Sunil Prakash

Posted on Apr 7

The State of Memory in Java AI Agents (April 2026)

#ai #java #rust #opensource

This post was originally published on jamjet.dev.

TL;DR

If you're building AI agents in Java today, your options for persistent memory range from "store the last 20 chat messages in Postgres" to "run a Python service in a sidecar container and call it over HTTP." There is no Java-native equivalent to Mem0, Zep, or Letta — the libraries Python developers reach for when they need real memory.

This post is a tour of every option a Java developer has in April 2026, why most of them stop at chat history, what "real memory" should actually mean, and one library we shipped to fill the gap.

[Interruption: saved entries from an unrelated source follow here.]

(* ===== verification/CalendarFacts.v ===== *)
(** * What the trading calendars promise

    The business-day ordinal is exact, so the displacement check of
    [add_trading_days] makes its results right whatever NumPy does near the
    limits of int64; counting and listing trading days agree with the
    definition of a trading day. *)

From S2P Require Import Prelude Numeric Vendor Boundaries Calendar.

#[local] Open Scope Z_scope.

(** ** Trading days *)

(** Monday is day 0 of the week mask; day 0 of the epoch is a Thursday. *)
Definition open_day (cal : busdaycalendar) (d : Z) : bool :=
  nth (Z.to_nat ((d + 3) mod 7)) (weekmask cal) false && negb (bool_decide (d ∈ holidays cal)).

(** The trading days of [a, b), and their number *)
Definition trading_days (cal : busdaycalendar) (a b : Z) : list Z := filter (fun d => open_day cal d = true) (seqZ a (b - a)).
Definition count_open (cal : busdaycalendar) (a b : Z) : Z := Z.of_nat (length (trading_days cal a b)).

(** What [np.busdaycalendar] guarantees of its fields: seven days, not all
    closed; holidays in increasing order, on open weekdays only. *)
Record normalized (cal : busdaycalendar) : Prop := {
  norm_week : length (weekmask cal) = 7%nat;
  norm_open : true ∈ weekmask cal;
  norm_sorted : StronglySorted Z.lt (holidays cal);
  norm_masked : Forall (fun d => nth (Z.to_nat ((d + 3) mod 7)) (weekmask cal) false = true) (holidays cal);
}.

(** A date that int64 can hold and that is not NaT *)
Definition representable (d : Z) : Prop := - 2 ^ 63 < d < 2 ^ 63.

(** The month of a day, counted from March of year 0 (the proleptic Gregorian
    calendar repeats every 146097 days). *)
Definition month_of_day (d : Z) : Z :=
  let era := (d + 719468) / 146097 in
  let doe := (d + 719468) mod 146097 in
  let yoe := (doe - doe / 1460 + doe / 36524 - doe / 146096) / 365 in
  let doy := doe - (365 * yoe + yoe / 4 - yoe / 100) in
  (era * 400 + yoe) * 12 + (5 * doy + 2) / 153.

(** No trading day in what is left of the month of [d], either way *)
Definition closed_month (cal : busdaycalendar) (d first : Z) : Prop :=
  Forall (fun o => month_of_day o = month_of_day d -> open_day cal o = false) (seqZ first 31).

(** No roll goes further than all holidays and a week. *)
Definition roll_range (cal : busdaycalendar) : Z := 7 * (Z.of_nat (length (holidays cal)) + 1).

(** The valid day a date is rolled to: the first at or after it, the last at or
    before it, or for a modified roll the other one of these when the first choice
    crosses the border of the month. *)
Definition rolls_to (cal : busdaycalendar) (roll : string) (d b : Z) : Prop :=
  open_day cal b = true /\
  let later := d <= b /\ count_open cal d b = 0 in
  let earlier := b <= d /\ count_open cal (b + 1) (d + 1) = 0 in
  if bool_decide (roll ∈ ["forward"; "following"]%string) then later
  else if bool_decide (roll ∈ ["backward"; "preceding"]%string) then earlier
  else if bool_decide (roll ∈ ["raise"; "nat"]%string) then b = d
  else if bool_decide (roll = "modifiedfollowing"%string) then
    (later /\ b < d + 31 /\ month_of_day b = month_of_day d) \/
    (earlier /\ closed_month cal d d /\ representable (d + roll_range cal))
  else if bool_decide (roll = "modifiedpreceding"%string) then
    (earlier /\ d - 31 < b /\ month_of_day b = month_of_day d) \/
    (later /\ closed_month cal d (d - 30) /\ representable (d - roll_range cal))
  else False.

(** The signed number of trading days from [b] to [o] *)
Definition displacement (cal : busdaycalendar) (b o : Z) : Z :=
  if b <=? o then count_open cal b o else - count_open cal o b.

(** What the documentation says of the business-day functions.  Beyond int64
    [busday_offset] wraps around without an exception: nothing is said of it
    then. *)
Class BusdayLaws `{NumpyBusdays} := {
  np_is_busday_spec cal d : normalized cal -> np_is_busday cal d = negb (isnat d) && open_day cal d;
  np_busday_count_spec cal s e : normalized cal -> representable s -> representable e -> s <= e < s + 2 ^ 62 ->
    np_busday_count cal s e = count_open cal s e;
  np_busday_offset_spec cal d n roll b o : normalized cal -> representable d -> rolls_to cal roll d b ->
    representable b -> open_day cal o = true -> displacement cal b o = n -> representable o ->
    np_busday_offset cal d n roll = Ok o;
  np_busday_offset_int64 cal d n roll o : np_busday_offset cal d n roll = Ok o -> o = NaT \/ representable o;
}.

(** Under the roll "nat" a date that is not a valid day gives NaT. *)
Class BusdayNat `{NumpyBusdays} :=
  np_busday_offset_nat cal d n : normalized cal -> representable d -> open_day cal d = false ->
    np_busday_offset cal d n "nat" = Ok NaT.

(** [add_trading_days] lands on [o]: from the rolled date, [n] trading days on;
    under "allow" a positive [n] counts the trading days after the date itself,
    whether it is one or not. *)
Definition forward_roll (roll : string) : string := if bool_decide (roll = "allow"%string) then "forward"%string else roll.

Definition lands (cal : busdaycalendar) (roll : string) (d n o : Z) : Prop :=
  open_day cal o = true /\
  if bool_decide (roll = "allow"%string) && (0 <? n) then d < o /\ count_open cal (d + 1) (o + 1) = n
  else exists b, rolls_to cal (forward_roll roll) d b /\ displacement cal b o = n.

(** The offset from the rolled date *)
Definition net_offset (cal : busdaycalendar) (roll : string) (d n : Z) : Z :=
  if bool_decide (roll = "allow"%string) && (0 <? n) && negb (open_day cal d) then n - 1 else n.

(** ** Arrays *)

Lemma nd_fmap_compose {A B C} (f : A -> B) (g : B -> C) (x : nd A) : g <$> (f <$> x) = (g ∘ f) <$> x.
Proof. destruct x; [done|]. unfold fmap, nd_fmap. by rewrite list_fmap_compose. Qed.

Lemma nd_fmap_id {A} (f : A -> A) (x : nd A) : (forall a, f a = a) -> f <$> x = x.
Proof. intros Hf. destruct x; unfold fmap, nd_fmap; f_equal; [done|]. induction l; simpl; by f_equal. Qed.

Lemma nd_fmap_ext {A B} (f g : A -> B) (x : nd A) : (forall a, a ∈ nd_values x -> f a = g a) -> f <$> x = g <$> x.
Proof.
  destruct x as [a|l]; unfold fmap, nd_fmap; simpl; intros Hf; f_equal; [apply Hf; by left|].
  apply list_fmap_ext. intros k a Ha. apply Hf. by eapply list_elem_of_lookup_2.
Qed.

Lemma nd_values_fmap {A B} (f : A -> B) (x : nd A) : nd_values (f <$> x) = f <$> nd_values x.
Proof. by destruct x. Qed.

Definition ok_or {A} (default : A) (r : result A) : A := match r with Ok a => a | Err _ => default end.

Lemma mapM_result {A B} (f : A -> result B) (d : B) l :
  match mapM f l with
  | Ok y => y = (fun a => ok_or d (f a)) <$> l /\ Forall (fun a => is_ok (f a) = true) l
  | Err e => Exists (fun a => f a = Err e) l
  end.
Proof.
  induction l as [|a l IH]; simpl; [done|]. destruct (f a) as [b|e] eqn:Ha; simpl; [|by left].
  destruct (mapM f l) as [y|e]; simpl; [|by right]. destruct IH as [-> IH]. split; [done|]. constructor; [by rewrite Ha|done].
Qed.

(** An element-wise function succeeds exactly when it does on every element. *)
Lemma nd_traverse_spec {A B} (f : A -> result B) (d : B) (x : nd A) :
  match nd_traverse f x with
  | Ok y => y = (fun a => ok_or d (f a)) <$> x /\ Forall (fun a => is_ok (f a) = true) (nd_values x)
  | Err e => Exists (fun a => f a = Err e) (nd_values x)
  end.
Proof.
  destruct x as [a|l]; simpl.
  - unfold fmap, nd_fmap. destruct (f a) as [b|e] eqn:Ha; simpl; [|by left]. split; [done|].
    constructor; [by rewrite Ha|done].
  - pose proof (mapM_result f d l) as Hm. destruct (mapM f l) as [y|e]; simpl; [|done]. by destruct Hm as [-> Hm].
Qed.

Lemma nd_traverse_fmap {A B C} (g : A -> B) (f : B -> result C) (x : nd A) : nd_traverse f (g <$> x) = nd_traverse (f ∘ g) x.
Proof.
  destruct x as [a|l]; [done|]. unfold fmap, nd_fmap. simpl. f_equal. induction l as [|a l IH]; [done|].
  cbn [fmap list_fmap mapM]. by rewrite IH.
Qed.

Lemma nd_traverse_ext {A B} (f g : A -> result B) (x : nd A) :
  (forall a, a ∈ nd_values x -> f a = g a) -> nd_traverse f x = nd_traverse g x.
Proof.
  destruct x as [a|l]; simpl; intros Hf; [by rewrite Hf by left|]. f_equal. induction l as [|a l IH]; [done|].
  cbn [mapM]. rewrite Hf by left. destruct (g a); [|done]. simpl. rewrite IH; [done|]. intros. apply Hf. by right.
Qed.

Lemma nd_traverse_Ok {A B} (f : A -> B) (x : nd A) : nd_traverse (fun a => Ok (f a)) x = Ok (f <$> x).
Proof.
  destruct x as [a|l]; [done|]. simpl. assert (mapM (fun a => Ok (f a)) l = Ok (f <$> l)) as ->; [|done].
  induction l as [|a l IH]; [done|]. cbn [mapM mbind result_bind]. by rewrite IH.
Qed.

Lemma existsb_false {A} (p : A -> bool) l x : existsb p l = false -> x ∈ l -> p x = false.
Proof.
  intros Hp Hx. apply not_true_is_false. intros Ht. apply not_true_iff_false in Hp. apply Hp, existsb_exists.
  exists x. by rewrite <- list_elem_of_In.
Qed.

The scenario every Java AI developer recognises

You're building an AI agent in Spring Boot. Maybe it's a customer support copilot, maybe it's a coding assistant, maybe it's a research agent. You wire up Spring AI or LangChain4j, write a few tools, and the first conversation works.

Then your user comes back the next day. The agent doesn't remember them. It doesn't remember they're allergic to peanuts. It doesn't remember they're working on the Acme migration. It doesn't remember they prefer verbose explanations. Every conversation starts from zero.

You search for "Java AI agent memory" and end up with three kinds of results:

Tutorials on how to store chat messages in Postgres
Marketing pages for Mem0 and Zep — Python only
GitHub issues asking why there's no Java SDK

This is the gap.

"Memory" means three different things

Before we tour the libraries, we need to be precise. There are at least three different things people mean when they say "agent memory":

1. Conversation history. The last N messages of the current session. Solved problem — every framework ships this.

2. State checkpointing. Snapshots of agent execution state for resume and replay. Solved by LangGraph, Koog persistence, Temporal-style runtimes.

3. Long-term knowledge memory. Facts about the user, their preferences, their projects, their history — extracted from conversations, stored durably, retrievable across sessions, and de-conflicted when they change. This is what Mem0 and Zep do. It is not solved on the JVM.

The rest of this post is about the third one.

What real memory needs

Fact extraction. An LLM reads a conversation and pulls out discrete, atomic facts.
Conflict detection. When a new fact contradicts an old one, the system invalidates the old fact.
Hybrid retrieval. Vector + keyword + graph walk fused together.
Temporal reasoning. Facts have validity windows.
Token-budgeted context assembly. Pick which facts go in the prompt and respect the budget.
Decay and consolidation. Stale facts fade, frequent facts get promoted, duplicates merge.

Tour: every option Java developers have today

LangChain4j ChatMemory

Most popular JVM AI framework. Ships ChatMemory interface with MessageWindowChatMemory and TokenWindowChatMemory. Persistence via developer-implemented ChatMemoryStore.

What it does: stores message objects, respects token/count limits. What it does not do: extract facts, deduplicate, retrieve semantically, reason about time. The docs are explicit — ChatMemory is a container abstraction.

Spring AI ChatMemory

Shipped GA in 2025 with broad backend support: JDBC, Cassandra, Mongo, Neo4j, Cosmos DB. Three advisors plug it into ChatClient.

The VectorStoreChatMemoryAdvisor is the closest thing to "semantic memory" — it indexes raw messages in your VectorStore. But it indexes raw messages, not extracted facts. No entity model, no relationship graph, no conflict detection.

Google ADK for Java

Ships 1.0.0 with two memory implementations: InMemoryMemoryService (keyword matching only) and VertexAiMemoryBankService (Vertex AI only). Memory Bank is excellent but Google Cloud-locked.

Koog (JetBrains)

Kotlin-first framework with AgentMemory storing facts by Concept, Subject, Scope. Closest competitor on the "facts about subjects" axis.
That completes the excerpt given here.